The Cosmic Origins Spectrograph, or COS, is a powerful new instrument scanning the Universe. COS was installed on the Hubble Space Telescope in 2009. Since then, it has been searching for clues about the composition of the Universe, including how galaxies like our own Milky Way formed and evolved over time. It is seeing beautiful things never before detected in the Universe because it is the lowest-noise ultraviolet (UV) spectrograph ever built for space exploration.
The $70 million, telephone booth-sized instrument was designed at the University of Colorado at Boulder (UCB) and built by Ball Aerospace & Technologies Corp. of Boulder (Figure 1). JILA Fellow Jeff Linsky helped design the instrument and is a member of the COS science team. He is now reaping the benefits of the instrument’s ability to extract meaningful signals from what was just instrument noise on earlier space-borne UV spectrographs. With the help of collaborators including research associate Hao Yang, undergraduate student Rachel Bushinsky, and Kevin France of UCB’s Center for Astrophysics and Space Science, Linsky is now analyzing a wealth of COS data from young suns with protoplanetary disks of gas and dust in the process of forming planets.

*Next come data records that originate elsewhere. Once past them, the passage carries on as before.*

Lemma login_already_logged_in_witness :
  authenticated (session 5 "sam" "user") = true /\
  Py.upper "Login" = "LOGIN" /\
  handle_login sample_store (session 5 "sam" "user") "admin adminpw x"
    = (sample_store, session 5 "sam" "user", ln "ERR Already logged in") /\
  process_line "" sample_store (session 5 "sam" "user") "Login"
    = (sample_store, session 5 "sam" "user",
       Some (ln "ERR Already logged in"), false) /\
  process_line "" sample_store (session 5 "sam" "user")
               ("Login" +:+ " " +:+ "admin adminpw x")
    = (sample_store, session 5 "sam" "user",
       Some (ln "ERR Already logged in"), false).
Proof.
  split_and!; [reflexivity|reflexivity|..];
    apply (login_already_logged_in "" sample_store
             (session 5 "sam" "user") "Login" "admin adminpw x");
    reflexivity.
Defined.

Lemma line_extraction_witness :
  (String.length (buffer sample_conn) <= 40)%nat /\
  (Py.contains Py.LF (buffer sample_conn) = false ->
   drain 40 (quiet_env RecvConnectionError) 0 5 sample_store sample_conn
   = (sample_store, Some sample_conn, [])) /\
  (forall raw tail,
     Py.contains Py.LF raw = false ->
     buffer sample_conn = raw +:+ Py.NL +:+ tail ->
     let line := Py.rstrip_char Py.CR raw in
     (exists n, raw = line +:+ repeat_char Py.CR n) /\
     ends_with Py.CR line = false /\
     (line = "" ->
      drain 40 (quiet_env RecvConnectionError) 0 5 sample_store sample_conn
      = drain (String.length tail) (quiet_env RecvConnectionError) 1 5
              sample_store (set_buffer sample_conn tail)) /\
     (line <> "" ->
      exists st2 c2 r close,
        process_line (clock (quiet_env RecvConnectionError) 0) sample_store
                     (set_buffer sample_conn tail) line
          = (st2, c2, Some r, close) /\
        buffer c2 = tail /\
        drain 40 (quiet_env RecvConnectionError) 0 5 sample_store
              sample_conn
        = if send_fails (quiet_env RecvConnectionError) 0 || close
          then (st2, None, [SendAll 5 r; SockClose 5])
          else let '(st3, oc, acts) :=
                 drain (String.length tail) (quiet_env RecvConnectionError)
                       1 5 st2 c2 in
               (st3, oc, SendAll 5 r :: acts))).
Proof.
  assert (Hf : (String.length (buffer sample_conn) <= 40)%nat).
  { apply Nat.leb_le. reflexivity. }
  split; [exact Hf|].
  exact (line_extraction 40 (quiet_env RecvConnectionError) 0 5
           sample_store sample_conn Hf).
Defined.

(** That buffer, drained: the first line keeps its spaces and loses
    both carriage returns, the empty line is passed over in silence,
    and the unfinished line stays in the buffer. *)
Example drain_sample :
  let '(st, oc, acts) :=
    drain 40 (quiet_env RecvConnectionError) 0 5 sample_store sample_conn in
  message <$> posts st !! 3 = Some " a  b " /\
  buffer <$> oc = Some "LI" /\
  acts = [SendAll 5 (post_ack 3)].
Proof. vm_compute. auto. Qed.

(** One carriage return alone on a line is an empty line. *)
Example drain_cr_only :
  drain 9 (quiet_env RecvConnectionError) 0 5 sample_store
        (set_buffer sample_conn (String Py.CR Py.NL))
  = (sample_store, Some (set_buffer sample_conn ""), []).
Proof. reflexivity. Qed.

End Concrete.

(** ** Further theorems at sample inputs *)

Section ConcreteMore.
Local Existing Instance plain_hasher.

Lemma plain_hasher_ok : hasher_ok.
Proof.
  split; intros p; simpl; [apply String.eqb_refl|discriminate].
Qed.

Lemma quiet_env_ok (r : recv_result) :
  env_ok (quiet_env r) /\ env_text (quiet_env r).
Proof. split; intros k; reflexivity. Qed.

Lemma sample_events_ok :
  Forall event_ok sample_events /\ Forall event_text sample_events.
Proof.
  split; repeat constructor; apply quiet_env_ok.
Qed.

Lemma sample_run_session :
  clients (run initial_server sample_events).1 !! 3%nat
  = Some (session 3 "oliver" "user").
Proof. vm_compute. reflexivity. Qed.

Lemma auth_required_witness :
  authenticated (new_client 3 "") = false /\
  Py.upper "list" ∈ ["POST"; "LIST"; "GET"; "DEL"; "WHOAMI"] /\
  process_line "" sample_store (new_client 3 "") "list"
    = (sample_store, new_client 3 "", Some (ln "ERR Not logged in"), false) /\
  process_line "" sample_store (new_client 3 "") ("list" +:+ " " +:+ "x y")
    = (sample_store, new_client 3 "", Some (ln "ERR Not logged in"), false).
Proof.
  assert (Hin : Py.upper "list" ∈ ["POST"; "LIST"; "GET"; "DEL"; "WHOAMI"]).
  { apply elem_of_cons. right. apply elem_of_cons. by left. }
  split; [reflexivity|]. split; [exact Hin|].
  apply (auth_required "" sample_store (new_client 3 "") "list" "x y");
    [reflexivity|exact Hin].
Defined.

Lemma session_fixed_once_authenticated_witness :
  authenticated (session 5 "sam" "user") = true /\
  (process_line "" sample_store (session 5 "sam" "user")
                "LOGIN admin adminpw").1.1.2
  = session 5 "sam" "user".
Proof.
  split; [reflexivity|].
  apply (session_fixed_once_authenticated "" sample_store
           (session 5 "sam" "user") "LOGIN admin adminpw").
  reflexivity.
Defined.


Lemma register_then_login_witness :
  hasher_ok /\
  USERS initial_store !! "newcomer" = None /\
  (10 <= Py.len "0123456789")%nat /\
  authenticated (new_client 3 "") = false /\
  ascii_text "newcomer 0123456789" /\
  Py.split "newcomer 0123456789" = ["newcomer"; "0123456789"] /\
  let '(st1, outcome) := register initial_store "newcomer" "0123456789" in
  outcome = (true, "OK registered") /\
  posts st1 = posts initial_store /\
  next_post_id st1 = next_post_id initial_store /\
  exists c',
    handle_login st1 (new_client 3 "") "newcomer 0123456789"
      = (st1, c', ln ("OK Logged in as " +:+ "newcomer" +:+ " (user)")) /\
    authenticated c' = true /\ username c' = Some "newcomer" /\
    role c' = Some "user".
Proof.
  assert (Hlen : (10 <= Py.len "0123456789")%nat).
  { apply Nat.leb_le. reflexivity. }
  split; [exact plain_hasher_ok|].
  split; [reflexivity|]. split; [exact Hlen|].
  split; [reflexivity|]. split; [reflexivity|]. split; [reflexivity|].
  apply (register_then_login initial_store (new_client 3 "")
           "newcomer" "0123456789" "newcomer 0123456789");
    [exact plain_hasher_ok|reflexivity|exact Hlen|reflexivity|reflexivity|
     reflexivity].
Defined.

Lemma login_name_is_word_witness :
  authenticated (new_client 3 "") = false /\
  authenticated (process_line "" initial_store (new_client 3 "")
                              "LOGIN sam pw2").1.1.2 = true /\
  username (process_line "" initial_store (new_client 3 "")
                         "LOGIN sam pw2").1.1.2 = Some "sam" /\
  "sam" <> "" /\ str_all nonspace "sam" = true /\
  is_Some (USERS initial_store !! "sam").
Proof.
  split_and!; [reflexivity..| | |];
    apply (login_name_is_word "" initial_store (new_client 3 "")
             "LOGIN sam pw2" "sam"); reflexivity.
Defined.

Lemma post_then_get_witness :
  authenticated (session 5 "sam" "user") = true /\
  Py.blank " hi  there" = false /\
  authenticated (session 7 "admin" "admin") = true /\
  exists st1,
    process_line "noon" sample_store (session 5 "sam" "user")
                 ("POST" +:+ " " +:+ " hi  there")
      = (st1, session 5 "sam" "user",
         Some (post_ack (next_post_id sample_store)), false) /\
    process_line "later" st1 (session 7 "admin" "admin")
                 ("GET" +:+ " " +:+ pretty (next_post_id sample_store))
      = (st1, session 7 "admin" "admin",
         Some (ln ("OK " +:+ pretty (next_post_id sample_store) +:+ " "
                     +:+ Py.fmt (username (session 5 "sam" "user"))
                     +:+ " " +:+ "noon" +:+ " " +:+ " hi  there")),
         false).
Proof.
  split; [reflexivity|]. split; [reflexivity|]. split; [reflexivity|].
  apply (post_then_get "noon" "later" sample_store
           (session 5 "sam" "user") (session 7 "admin" "admin")
           " hi  there"); reflexivity.
Defined.

Lemma initial_counter : counter_inv 0 initial_store.
Proof.
  split; [reflexivity|]. intros k [p Hp].
  change (posts initial_store) with (∅ : gmap Z Post) in Hp.
  by apply lookup_empty_Some in Hp.
Qed.

Lemma post_is_fresh_witness :
  counter_inv 0 initial_store /\
  authenticated (session 5 "sam" "user") = true /\
  Py.blank "first" = false /\
  let st1 :=
    (handle_post "noon" initial_store (session 5 "sam" "user")
                 "first").1.1 in
  posts initial_store !! next_post_id initial_store = None /\
  is_Some (posts st1 !! next_post_id initial_store) /\
  (forall k, k <> next_post_id initial_store ->
             posts st1 !! k = posts initial_store !! k) /\
  size (posts st1) = S (size (posts initial_store)) /\
  counter_inv 1 st1.
Proof.
  split; [exact initial_counter|].
  split; [reflexivity|]. split; [reflexivity|].
  apply (post_is_fresh "noon" initial_store (session 5 "sam" "user")
           "first" 0); [exact initial_counter|reflexivity|reflexivity].
Defined.

Lemma del_then_get_witness :
  authenticated (session 7 "admin" "admin") = true /\
  authenticated (session 5 "sam" "user") = true /\
  posts sample_store !! 2 = Some (sample_post 2 "sam" "second  post") /\
  (role (session 7 "admin" "admin") = Some "admin" \/
   username (session 7 "admin" "admin")
   = author (sample_post 2 "sam" "second  post")) /\
  exists st1,
    process_line "" sample_store (session 7 "admin" "admin")
                 ("DEL" +:+ " " +:+ pretty 2)
      = (st1, session 7 "admin" "admin",
         Some (ln ("OK Deleted " +:+ pretty 2)), false) /\
    process_line "" st1 (session 5 "sam" "user")
                 ("GET" +:+ " " +:+ pretty 2)
      = (st1, session 5 "sam" "user", Some (ln "ERR Not found"), false) /\
    S (size (posts st1)) = size (posts sample_store).
Proof.
  split; [reflexivity|]. split; [reflexivity|]. split; [reflexivity|].
  split; [by left|].
  apply (del_then_get "" sample_store (session 7 "admin" "admin")
           (session 5 "sam" "user") 2
           (sample_post 2 "sam" "second  post"));
    [reflexivity|reflexivity|reflexivity|by left].
Defined.

Lemma error_means_no_effect_witness :
  (process_line "" sample_store (session 5 "sam" "user") "DEL 1").1.2
    = Some (ln "ERR Not authorized") /\
  Py.startswith "ERR" (ln "ERR Not authorized") = true /\
  (process_line "" sample_store (session 5 "sam" "user") "DEL 1").1.1.1
    = sample_store /\
  (process_line "" sample_store (session 5 "sam" "user") "DEL 1").1.1.2
    = session 5 "sam" "user".
Proof.
  pose proof (error_means_no_effect "" sample_store
                (session 5 "sam" "user") "DEL 1") as He.
  assert (Hr : (process_line "" sample_store (session 5 "sam" "user")
                             "DEL 1").1.2
               = Some (ln "ERR Not authorized")) by reflexivity.
  destruct (process_line "" sample_store (session 5 "sam" "user") "DEL 1")
    as [[[st' c'] resp] cl].
  destruct (He _ Hr eq_refl) as [Hst Hc].
  split; [exact Hr|]. split; [reflexivity|]. split; [exact Hst|exact Hc].
Defined.

Lemma who_changes_what_witness :
  ascii_text (Py.split1 Py.SP "get 1").1 /\
  Py.upper (Py.split1 Py.SP "get 1").1 <> "POST" /\
  Py.upper (Py.split1 Py.SP "get 1").1 <> "DEL" /\
  Py.upper (Py.split1 Py.SP "get 1").1 <> "LOGIN" /\
  (process_line "" sample_store (session 5 "sam" "user") "get 1").1.1.1
    = sample_store /\
  (process_line "" sample_store (session 5 "sam" "user") "get 1").1.1.2
    = session 5 "sam" "user".
Proof.
  assert (Ha : ascii_text (Py.split1 Py.SP "get 1").1) by reflexivity.
  pose proof (who_changes_what "" sample_store
                (session 5 "sam" "user") "get 1" Ha) as Hw.
  cbv zeta in Hw.
  destruct (process_line "" sample_store (session 5 "sam" "user") "get 1")
    as [[[st' c'] resp] cl].
  destruct Hw as [Hst Hc].
  assert (H1 : Py.upper (Py.split1 Py.SP "get 1").1 <> "POST")
    by discriminate.
  assert (H2 : Py.upper (Py.split1 Py.SP "get 1").1 <> "DEL")
    by discriminate.
  assert (H3 : Py.upper (Py.split1 Py.SP "get 1").1 <> "LOGIN")
    by discriminate.
  split; [exact Ha|].
  split; [exact H1|]. split; [exact H2|]. split; [exact H3|].
  split; [exact (Hst H1 H2)|exact (Hc H3)].
Defined.

Lemma help_topic_iff_command_witness :
  ascii_text "login" /\
  Py.split (Py.strip " login ") = ["login"] /\
  Py.upper "login" ∈ command_names /\
  exists body,
    handle_help sample_store (new_client 3 "") " login "
    = (sample_store, new_client 3 "",
       help_response (("TOPIC: " +:+ Py.upper "login") :: body)).
Proof.
  assert (Hin : Py.upper "login" ∈ command_names).
  { apply elem_of_cons. right. apply elem_of_cons. by left. }
  split; [reflexivity|]. split; [reflexivity|]. split; [exact Hin|].
  apply (help_topic_iff_command sample_store (new_client 3 "")
           " login " "login"); [reflexivity|reflexivity|exact Hin].
Defined.

Lemma del_has_the_errors_of_get_witness :
  Py.startswith "ERR"
    (handle_get sample_store (session 5 "sam" "user") "99").2 = true /\
  handle_del sample_store (session 5 "sam" "user") "99"
  = handle_get sample_store (session 5 "sam" "user") "99".
Proof.
  split; [reflexivity|].
  apply (del_has_the_errors_of_get sample_store (session 5 "sam" "user")
           "99"). reflexivity.
Defined.

Lemma response_ends_with_newline_witness :
  "WHOAMI" <> "" /\
  exists body,
    (process_line "" sample_store (session 5 "sam" "user") "WHOAMI").1.2
    = Some (body +:+ Py.NL).
Proof.
  split; [discriminate|].
  apply (response_ends_with_newline "" sample_store
           (session 5 "sam" "user") "WHOAMI"). discriminate.
Defined.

In young binary star systems, for example, the researchers were able to identify evidence of molecular hydrogen (H2) being excited by radiation of their stars. H2 molecules are major constituents of protoplanetary disks, but they are virtually impossible to detect unless their electrons are being excited to higher electronic states or returning to lower electronic states by emitting ultraviolet light. Although other observatories have long detected the energetic UV fluorescence from H2 molecules, COS is the first instrument to find evidence of the stars themselves exciting, or “pumping,” the H2 molecules. The evidence consists of weak absorption lines seen against the bright atomic-hydrogen Lyman-alpha emission lines from the stars.
From the absorption in the pumping lines created by newly excited H2 molecules, the researchers were able to measure absorbed energy and compare it with the energy emitted by UV fluorescence. They discovered that energy was missing at certain wavelengths and concluded they were observing UV emission through the accretion flow from the disk onto the stars.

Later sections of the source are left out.